Definition cache_step (c : RawBlockCache.t) (o : cache_op) : RawBlockCache.t :=
  match o with
  | CGet key => (RawBlockCache.get c key).2
  | CPut key v => RawBlockCache.insert c key v
  end.
Definition cache_run (ops : list cache_op) : RawBlockCache.t := foldl cache_step new ops.

(** The last block put under a key. *)
Definition last_put (ops : list cache_op) (key : Z * Z) : option (list byte) :=
  foldl (λ acc o, match o with CPut k v => if bool_decide (k = key) then Some v else acc | CGet _ => acc end) None ops.

(** Every cached block has its queue entry. *)
Definition queued (m : gmap (Z * Z) (list byte * Z)) (order : list ((Z * Z) * Z)) : Prop :=
  ∀ k v e, m !! k = Some (v, e) → (k, e) ∈ order.

Lemma evict_ok m order : queued m order →
  let r := evict m order in queued r.1 r.2 ∧ r.1 ⊆ m ∧ (size r.1 < RAW_BLOCK_CACHE_CAP)%nat.
Proof.
  revert m. induction order as [|[old ep] order IH]; intros m Hq; cbn [evict];
    destruct (Nat.leb_spec RAW_BLOCK_CACHE_CAP (size m)) as [Hle|Hlt]; try done.
  - assert (m = ∅) as ->.
    { apply map_empty. intros k. destruct (m !! k) as [[v e]|] eqn:E; [|done]. by apply Hq, not_elem_of_nil in E. }
    rewrite map_size_empty in Hle. vm_compute in Hle. lia.
  - set (m' := match m !! old with Some (_, e) => _ | None => m end).
    assert (m' ⊆ m) as Hsub.
    { unfold m'. destruct (m !! old) as [[v e]|]; [|done]. case_match; [apply delete_subseteq|done]. }
    assert (queued m' order) as Hq'.
    { intros k v e Hk. pose proof (lookup_weaken _ _ _ _ Hk Hsub) as Hm. specialize (Hq k v e Hm).
      apply elem_of_cons in Hq as [[= -> ->]|Hq]; [|done]. exfalso. unfold m' in Hk. rewrite Hm, Z.eqb_refl in Hk.
      by rewrite lookup_delete_eq in Hk. }
    destruct (IH m' Hq') as (H1 & H2 & H3). split_and!; [done|by etransitivity|done].
Qed.

Definition cache_inv (ops : list cache_op) (c : RawBlockCache.t) : Prop :=
  queued (map c) (order c) ∧ (size (map c) ≤ RAW_BLOCK_CACHE_CAP)%nat ∧
  ∀ k v e, map c !! k = Some (v, e) → last_put ops k = Some v.

(** Storing under a key over a part of the map. *)
Lemma cache_store_inv ops o c m order key v ep ep' :
  cache_inv ops c → queued m order → m ⊆ map c → (∀ k, last_put (ops ++ [o]) k = last_put ops k ∨ k = key) →
  last_put (ops ++ [o]) key = Some v → (size (<[key := (v, ep)]> m) ≤ RAW_BLOCK_CACHE_CAP)%nat →
  cache_inv (ops ++ [o]) (mk (<[key := (v, ep)]> m) (order ++ [(key, ep)]) ep').
Proof.
  intros (_ & _ & Hl) Hq Hsub Hsame Hkey Hs. split_and!; [|done|]; intros k v' e; cbn;
    (destruct (decide (k = key)) as [->|Hne]; [rewrite lookup_insert_eq; intros [= <- <-]|rewrite lookup_insert_ne by done; intros Hk]).
  - apply elem_of_app. right. by apply list_elem_of_singleton.
  - apply elem_of_app. left. by eapply Hq.
  - done.
  - destruct (Hsame k) as [->| ->]; [|done]. eapply Hl. by eapply lookup_weaken.
Qed.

_____

=== What is expected ===
All lines in the records with the string "Definition" should be copied out.

=== The completed task ===
Definition cache_step (c : RawBlockCache.t) (o : cache_op) : RawBlockCache.t :=
Definition cache_run (ops : list cache_op) : RawBlockCache.t := foldl cache_step new ops.
Definition last_put (ops : list cache_op) (key : Z * Z) : option (list byte) :=
Definition queued (m : gmap (Z * Z) (list byte * Z)) (order : list ((Z * Z) * Z)) : Prop :=
Definition cache_inv (ops : list cache_op) (c : RawBlockCache.t) : Prop :=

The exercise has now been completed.